## Task details
Only the lines below from the one containing "back to the" to the one containing "Definition RarpTimeout (now" should be repeated, both included and unchanged.

[Supplied records Boundary: Start]

(* ===== verification/NetLoop.v ===== *)
(** * The network loop and the boot commands: net/net.c, net/rarp.c,
    common/cmd_net.c

    [NetLoop] with every client that is configured: TFTP and ping from
    [Tftp], NFS, DHCP and RARP.  One turn takes the frames the driver hands
    over, whether ctrl-C was pressed, and the time; it ends the command, goes
    back to the label [restart], or goes on.  [NetInitLoop] reads the
    addresses from the environment, [netboot_update_env] writes back what a
    boot protocol has learnt.

    [None] has the meaning it has in the clients.  [stack] is what the NFS
    client's reply buffer holds.  The call of [do_bootm] for the variable
    [autostart] is the result [Boots].

    The theorems: what a boot protocol has learnt is what the next command
    reads from the environment; on TFTP the loop is the loop of [Tftp]; a
    server that stops answering leaves the NFS client waiting for ever, and
    any datagram is taken for the answer of a RARP server. *)

From S2P Require Import Prelude Memory Ctype Strings Vsprintf Env Net Tftp Nfs Bootp.

Local Open Scope Z_scope.

Definition RARPOP_REQUEST : Z := 3.
Definition RARP_TIMEOUT : Z := 5000.       (* TIMEOUT *)
Definition RARP_TIMEOUT_COUNT : Z := 5.    (* TIMEOUT_COUNT *)

Section loop.
Context {console : Type} (console_assign : Z -> list Z -> console -> Z * console).
Implicit Types (m : machine console).

(** ** RARP *)

Definition rarp_frame (c : net_cfg) : list Z :=
  NetSetEther c NetBcastAddr PROT_RARP ++ be_bytes 2 ARP_ETHER ++ be_bytes 2 PROT_IP ++ [6; 4] ++ be_bytes 2 RARPOP_REQUEST ++
  NetOurEther c ++ be_bytes 4 (NetOurIP c) ++ NetOurEther c ++ [255; 255; 255; 255].

Definition set_RarpTry (v : Z) m : machine console := mk_machine (ts m) (nf m) (dh m) v (me m) (mv m) (env_changed_id m).

Definition RarpRequest (now : Z) m : machine console :=
  let m := set_RarpTry (RarpTry m + 1) m in
  on_stack (fun n => NetSetHandler RarpHandler_f (NetSetTimeout now RARP_TIMEOUT RarpTimeout_f (eth_send (rarp_frame (cfg n)) n))) m.

Definition RarpTimeout (now : Z) m : machine console :=
  if RARP_TIMEOUT_COUNT <=? RarpTry m then on_stack (NetStartAgain now) m
  else RarpRequest now (on_stack (NetSetTimeout now RARP_TIMEOUT RarpTimeout_f) m).

(** The arguments are not looked at. *)
Definition RarpHandler (now : Z) m : option (machine console) := autoload now m.
(* ===== verification/Ethernet.v ===== *)
(** * The driver below the network loop: drivers/net/dm9000x.c and net/net.c

    [NetLoop] takes the frames of a turn as a list.  Here they come from the
    chip: [eth_rx] of the driver, with the loop's handling of a frame as its
    stack, does what the loop does with the list of the good frames. *)

From S2P Require Import Prelude Memory Vsprintf Env Net Tftp Nfs Bootp NetLoop Dm9000.

Local Open Scope Z_scope.

(** The receive buffer as the stack sees it. *)
Definition buffer (rdptr : Z) (m : mem) : mem := fun a => m (rdptr + a).

(** A buffer holds a frame and comes with its length. *)
Definition holds (f : frame) (b : mem * Z) : Prop :=
  load b.1 0 (length (f_data f)) = f_data f /\ b.2 = len (f_data f).

Lemma load_buffer rdptr m n : forall a, load (buffer rdptr m) a n = load m (rdptr + a) n.
Proof. induction n as [|n IH]; intros a; cbn [load]; [done |]. unfold buffer at 1. rewrite IH. by replace (rdptr + a + 1) with (rdptr + (a + 1)) by lia. Qed.

Lemma buffer_holds rdptr m f : holds f (buffer rdptr (store_list m rdptr (padded f)), len (f_data f)).
Proof.
  split; [| done]. cbn [fst]. rewrite load_buffer, Z.add_0_r. unfold padded. rewrite store_list_app.
  rewrite load_store_list_disjoint by lia. apply load_store_list.
Qed.

Section feeding.
Context {console : Type} (console_assign : Z -> list Z -> console -> Z * console) (now : Z) (nfs_stack : mem).
(** What the stack leaves in the buffer: answers are built in it. *)
Context (left_behind : Z -> mem -> option (machine console) -> mem).

(** The loop's handling of a frame, as the driver calls it. *)
Definition loop_stack (rdptr n : Z) (x : mem * option (machine console)) : mem * option (machine console) :=
  (left_behind n x.1 x.2, s ← x.2; net_rx_frame console_assign now nfs_stack s (buffer rdptr x.1, n)).

Lemma feeds rdptr fs : forall m s, exists bs, Forall2 holds (List.filter good fs) bs /\
  (fold_left (rx_step (loop_stack rdptr) rdptr) fs (m, s)).2 = (s ← s; NetLoop.eth_rx console_assign now nfs_stack bs s).
Proof.
  induction fs as [|f fs IH]; intros m s; cbn [fold_left List.filter].
  - exists []. split; [constructor |]. by destruct s.
  - unfold rx_step at 2. cbn [fst snd]. destruct (good f).
    + unfold loop_stack at 2. cbn [fst snd]. set (m1 := store_list m rdptr (padded f)).
      destruct (IH (left_behind (len (f_data f)) m1 s) (s ← s; net_rx_frame console_assign now nfs_stack s (buffer rdptr m1, len (f_data f)))) as (bs & Hbs & E).
      exists ((buffer rdptr m1, len (f_data f)) :: bs). split; [constructor; [apply buffer_holds | done] |]. rewrite E. by destruct s.
    + apply IH.
Qed.
End feeding.

Section claims.
Context `{Hspec : dm_spec W traffic}.

(** C22: the chip feeds the network loop.  Let the driver's call of the stack
    handle a frame as the loop does, whatever it leaves in the receive buffer
    and whatever it sends.  Then one call of [eth_rx] on the chip ends, and it
    does to the loop's state what the loop does with the list of the frames
    that the chip has received since the last call, in their order, each whole
    and with its length, without those marked as damaged and those of less
    than 64 bytes; every frame that had come at the call is among them, and one
    that comes too late is found by the next call. *)
Theorem turn_receives {console} console_assign now nfs_stack left_behind NetReceive rdptr fuel m (s : machine console) (w : W) :
  (forall n x w, idle w -> exists w', NetReceive n (x, w) = Some (loop_stack console_assign now nfs_stack left_behind rdptr n x, w') /\ idle w' /\ rx_rel 0 w w') ->
  idle w -> quiet w -> (length traffic - took w < fuel)%nat ->
  exists m' w' bs, Dm9000.eth_rx NetReceive fuel IO16 rdptr (m, Some s, w) = Some (m', NetLoop.eth_rx console_assign now nfs_stack bs s, w') /\
    Forall2 holds (List.filter good (between (traffic := traffic) (took w) (took w'))) bs /\
    idle w' /\ quiet w' /\ (took w <= took w')%nat /\ (came w <= took w')%nat.
Proof.
  intros Hstack Hi Hq Hf.
  destruct (rx_core NetReceive _ Hstack rdptr fuel (m, Some s) w Hi Hq Hf) as (w' & E & Hi' & Hq' & Hle & Hc).
  destruct (feeds console_assign now nfs_stack left_behind rdptr (between (traffic := traffic) (took w) (took w')) m (Some s)) as (bs & Hbs & Es).
  destruct (fold_left _ _ _) as [m' s'] eqn:Ef. cbn [snd] in Es. exists m', w', bs. rewrite E, Es. by split_and!.
Qed.
End claims.

(** ** A witness *)

Lemma turn_receives_witness :
  let ops := DmChip.chip_ops demo_traffic in
  let ca := fun (_ : Z) (_ : list Z) (c : unit) => (0, c) in
  exists m' w' bs,
    Dm9000.eth_rx (H := ops) (fun n s => Some (loop_stack ca 0 (fun _ => 0) (fun _ m _ => m) 100 n s.1, s.2)) 4 IO16 100 ((fun _ => 0), Some demo_machine, demo_chip) =
      Some (m', NetLoop.eth_rx ca 0 (fun _ => 0) bs demo_machine, w') /\ length bs = 2%nat.
Proof.
  intros ops ca. set (spec := DmChip.chip_spec demo_traffic demo_traffic_ok).
  destruct (turn_receives (Hspec := spec) ca 0 (fun _ => 0) (fun _ m _ => m) (fun n s => Some (loop_stack ca 0 (fun _ => 0) (fun _ m _ => m) 100 n s.1, s.2))
    100 4 (fun _ => 0) demo_machine demo_chip) as (m' & w' & bs & E & Hbs & _ & _ & _ & Hc).
  - intros n x w Hi. exists w. split; [reflexivity |]. split; [exact Hi | apply keeps_refl].
  - reflexivity.
  - intros E. discriminate E.
  - cbn. lia.
  - exists m', w', bs. split; [exact E |]. apply Forall2_length in Hbs. rewrite <- Hbs. unfold between.
    replace (took w') with 3%nat by (cbn in Hc |- *; lia). reflexivity.
Defined.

[Supplied records Boundary: End]

## Expected answer
    back to the label [restart], or goes on.  [NetInitLoop] reads the
    addresses from the environment, [netboot_update_env] writes back what a
    boot protocol has learnt.

    [None] has the meaning it has in the clients.  [stack] is what the NFS
    client's reply buffer holds.  The call of [do_bootm] for the variable
    [autostart] is the result [Boots].

    The theorems: what a boot protocol has learnt is what the next command
    reads from the environment; on TFTP the loop is the loop of [Tftp]; a
    server that stops answering leaves the NFS client waiting for ever, and
    any datagram is taken for the answer of a RARP server. *)

From S2P Require Import Prelude Memory Ctype Strings Vsprintf Env Net Tftp Nfs Bootp.

Local Open Scope Z_scope.

Definition RARPOP_REQUEST : Z := 3.
Definition RARP_TIMEOUT : Z := 5000.       (* TIMEOUT *)
Definition RARP_TIMEOUT_COUNT : Z := 5.    (* TIMEOUT_COUNT *)

Section loop.
Context {console : Type} (console_assign : Z -> list Z -> console -> Z * console).
Implicit Types (m : machine console).

(** ** RARP *)

Definition rarp_frame (c : net_cfg) : list Z :=
  NetSetEther c NetBcastAddr PROT_RARP ++ be_bytes 2 ARP_ETHER ++ be_bytes 2 PROT_IP ++ [6; 4] ++ be_bytes 2 RARPOP_REQUEST ++
  NetOurEther c ++ be_bytes 4 (NetOurIP c) ++ NetOurEther c ++ [255; 255; 255; 255].

Definition set_RarpTry (v : Z) m : machine console := mk_machine (ts m) (nf m) (dh m) v (me m) (mv m) (env_changed_id m).

Definition RarpRequest (now : Z) m : machine console :=
  let m := set_RarpTry (RarpTry m + 1) m in
  on_stack (fun n => NetSetHandler RarpHandler_f (NetSetTimeout now RARP_TIMEOUT RarpTimeout_f (eth_send (rarp_frame (cfg n)) n))) m.

Definition RarpTimeout (now : Z) m : machine console :=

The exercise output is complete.